*** Begin section ***

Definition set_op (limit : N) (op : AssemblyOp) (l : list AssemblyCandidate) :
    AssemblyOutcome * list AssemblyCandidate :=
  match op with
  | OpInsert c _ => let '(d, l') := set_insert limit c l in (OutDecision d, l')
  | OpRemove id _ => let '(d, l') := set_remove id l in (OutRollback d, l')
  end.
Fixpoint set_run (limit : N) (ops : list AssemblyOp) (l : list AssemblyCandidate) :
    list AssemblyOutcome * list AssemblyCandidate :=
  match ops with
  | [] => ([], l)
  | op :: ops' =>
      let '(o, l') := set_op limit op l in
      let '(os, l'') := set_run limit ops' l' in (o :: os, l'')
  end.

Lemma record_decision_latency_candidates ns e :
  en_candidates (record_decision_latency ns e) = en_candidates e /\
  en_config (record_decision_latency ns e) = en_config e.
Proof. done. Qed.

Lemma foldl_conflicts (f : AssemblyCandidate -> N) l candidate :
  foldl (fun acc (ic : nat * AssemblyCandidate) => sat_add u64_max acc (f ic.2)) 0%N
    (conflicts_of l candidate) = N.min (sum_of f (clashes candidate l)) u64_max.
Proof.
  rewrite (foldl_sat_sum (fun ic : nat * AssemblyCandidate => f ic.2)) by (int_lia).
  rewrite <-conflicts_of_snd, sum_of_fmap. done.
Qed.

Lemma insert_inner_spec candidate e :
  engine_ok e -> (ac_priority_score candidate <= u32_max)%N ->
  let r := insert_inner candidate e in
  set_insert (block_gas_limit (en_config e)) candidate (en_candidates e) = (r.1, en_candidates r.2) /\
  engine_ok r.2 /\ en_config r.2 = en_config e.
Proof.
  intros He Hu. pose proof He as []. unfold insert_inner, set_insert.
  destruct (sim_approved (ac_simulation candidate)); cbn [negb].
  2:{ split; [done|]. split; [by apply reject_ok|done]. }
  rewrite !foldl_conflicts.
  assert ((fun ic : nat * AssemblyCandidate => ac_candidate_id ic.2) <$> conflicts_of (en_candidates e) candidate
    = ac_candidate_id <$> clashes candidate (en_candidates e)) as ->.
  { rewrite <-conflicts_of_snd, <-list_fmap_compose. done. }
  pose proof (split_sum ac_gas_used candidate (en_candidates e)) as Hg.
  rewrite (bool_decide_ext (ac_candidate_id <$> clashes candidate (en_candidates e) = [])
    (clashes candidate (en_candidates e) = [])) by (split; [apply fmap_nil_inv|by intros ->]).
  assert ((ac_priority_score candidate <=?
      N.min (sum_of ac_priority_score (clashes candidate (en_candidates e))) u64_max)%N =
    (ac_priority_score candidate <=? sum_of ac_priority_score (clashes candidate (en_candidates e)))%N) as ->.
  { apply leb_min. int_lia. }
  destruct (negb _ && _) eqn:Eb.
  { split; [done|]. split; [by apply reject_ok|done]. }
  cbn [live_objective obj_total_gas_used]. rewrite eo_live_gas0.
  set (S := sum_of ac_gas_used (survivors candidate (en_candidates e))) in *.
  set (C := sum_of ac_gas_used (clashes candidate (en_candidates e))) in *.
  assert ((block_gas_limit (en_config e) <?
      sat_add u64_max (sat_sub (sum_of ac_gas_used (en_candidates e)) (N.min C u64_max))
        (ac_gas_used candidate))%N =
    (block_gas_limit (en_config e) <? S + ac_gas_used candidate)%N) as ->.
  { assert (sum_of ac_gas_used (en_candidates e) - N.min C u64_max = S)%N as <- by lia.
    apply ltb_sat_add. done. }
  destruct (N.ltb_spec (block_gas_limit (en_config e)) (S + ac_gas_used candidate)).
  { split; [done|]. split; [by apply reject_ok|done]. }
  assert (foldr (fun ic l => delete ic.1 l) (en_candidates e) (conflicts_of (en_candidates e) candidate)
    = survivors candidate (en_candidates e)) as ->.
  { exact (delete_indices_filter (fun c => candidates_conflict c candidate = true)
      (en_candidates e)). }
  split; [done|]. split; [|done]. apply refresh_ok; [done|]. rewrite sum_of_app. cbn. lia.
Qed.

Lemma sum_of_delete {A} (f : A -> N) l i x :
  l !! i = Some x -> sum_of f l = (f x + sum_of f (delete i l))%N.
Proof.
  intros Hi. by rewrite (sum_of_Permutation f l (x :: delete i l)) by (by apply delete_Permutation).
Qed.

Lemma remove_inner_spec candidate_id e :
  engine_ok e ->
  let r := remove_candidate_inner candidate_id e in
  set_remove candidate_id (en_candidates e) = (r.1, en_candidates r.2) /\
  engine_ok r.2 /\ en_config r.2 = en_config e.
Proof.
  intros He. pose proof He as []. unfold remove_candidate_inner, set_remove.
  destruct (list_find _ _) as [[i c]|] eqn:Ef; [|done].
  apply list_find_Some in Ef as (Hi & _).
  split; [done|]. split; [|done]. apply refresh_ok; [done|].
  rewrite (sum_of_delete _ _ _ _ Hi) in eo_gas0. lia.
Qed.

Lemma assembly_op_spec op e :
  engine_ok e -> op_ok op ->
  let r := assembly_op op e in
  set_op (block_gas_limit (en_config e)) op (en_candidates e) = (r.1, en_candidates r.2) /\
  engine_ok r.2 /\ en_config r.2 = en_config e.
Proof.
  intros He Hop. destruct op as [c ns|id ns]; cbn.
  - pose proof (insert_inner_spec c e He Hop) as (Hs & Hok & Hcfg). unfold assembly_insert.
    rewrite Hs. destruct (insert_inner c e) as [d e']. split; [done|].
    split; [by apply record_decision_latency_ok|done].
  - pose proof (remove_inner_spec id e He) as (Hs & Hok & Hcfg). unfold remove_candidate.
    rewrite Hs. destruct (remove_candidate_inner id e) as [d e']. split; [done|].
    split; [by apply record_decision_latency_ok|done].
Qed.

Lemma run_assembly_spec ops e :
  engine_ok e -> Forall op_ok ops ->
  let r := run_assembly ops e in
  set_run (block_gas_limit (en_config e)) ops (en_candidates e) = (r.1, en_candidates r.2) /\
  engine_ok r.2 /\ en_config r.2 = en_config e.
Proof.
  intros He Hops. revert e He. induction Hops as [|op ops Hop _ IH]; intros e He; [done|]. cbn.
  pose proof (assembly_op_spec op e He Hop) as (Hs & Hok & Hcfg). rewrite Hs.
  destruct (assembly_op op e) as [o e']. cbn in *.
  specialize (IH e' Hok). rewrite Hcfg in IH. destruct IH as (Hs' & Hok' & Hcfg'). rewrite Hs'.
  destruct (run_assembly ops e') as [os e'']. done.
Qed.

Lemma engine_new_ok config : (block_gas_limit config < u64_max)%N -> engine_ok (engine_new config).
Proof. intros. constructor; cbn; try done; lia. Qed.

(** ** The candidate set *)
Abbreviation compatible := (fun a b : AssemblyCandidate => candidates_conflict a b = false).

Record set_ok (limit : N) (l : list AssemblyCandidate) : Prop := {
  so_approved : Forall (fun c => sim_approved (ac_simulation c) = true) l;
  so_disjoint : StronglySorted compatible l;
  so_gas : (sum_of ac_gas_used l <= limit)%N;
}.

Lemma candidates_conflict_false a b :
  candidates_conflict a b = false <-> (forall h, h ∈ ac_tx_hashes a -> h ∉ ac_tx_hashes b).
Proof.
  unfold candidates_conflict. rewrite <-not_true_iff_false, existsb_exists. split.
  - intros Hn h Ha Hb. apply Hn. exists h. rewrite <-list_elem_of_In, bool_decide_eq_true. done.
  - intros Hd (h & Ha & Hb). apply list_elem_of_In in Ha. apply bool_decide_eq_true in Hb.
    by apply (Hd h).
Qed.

*** End section ***

The reply should hold only the lines from the top of the records through the line that has "rewrite !foldl_conflicts.", each one exact.

Definition set_op (limit : N) (op : AssemblyOp) (l : list AssemblyCandidate) :
    AssemblyOutcome * list AssemblyCandidate :=
  match op with
  | OpInsert c _ => let '(d, l') := set_insert limit c l in (OutDecision d, l')
  | OpRemove id _ => let '(d, l') := set_remove id l in (OutRollback d, l')
  end.
Fixpoint set_run (limit : N) (ops : list AssemblyOp) (l : list AssemblyCandidate) :
    list AssemblyOutcome * list AssemblyCandidate :=
  match ops with
  | [] => ([], l)
  | op :: ops' =>
      let '(o, l') := set_op limit op l in
      let '(os, l'') := set_run limit ops' l' in (o :: os, l'')
  end.

Lemma record_decision_latency_candidates ns e :
  en_candidates (record_decision_latency ns e) = en_candidates e /\
  en_config (record_decision_latency ns e) = en_config e.
Proof. done. Qed.

Lemma foldl_conflicts (f : AssemblyCandidate -> N) l candidate :
  foldl (fun acc (ic : nat * AssemblyCandidate) => sat_add u64_max acc (f ic.2)) 0%N
    (conflicts_of l candidate) = N.min (sum_of f (clashes candidate l)) u64_max.
Proof.
  rewrite (foldl_sat_sum (fun ic : nat * AssemblyCandidate => f ic.2)) by (int_lia).
  rewrite <-conflicts_of_snd, sum_of_fmap. done.
Qed.

Lemma insert_inner_spec candidate e :
  engine_ok e -> (ac_priority_score candidate <= u32_max)%N ->
  let r := insert_inner candidate e in
  set_insert (block_gas_limit (en_config e)) candidate (en_candidates e) = (r.1, en_candidates r.2) /\
  engine_ok r.2 /\ en_config r.2 = en_config e.
Proof.
  intros He Hu. pose proof He as []. unfold insert_inner, set_insert.
  destruct (sim_approved (ac_simulation candidate)); cbn [negb].
  2:{ split; [done|]. split; [by apply reject_ok|done]. }
  rewrite !foldl_conflicts.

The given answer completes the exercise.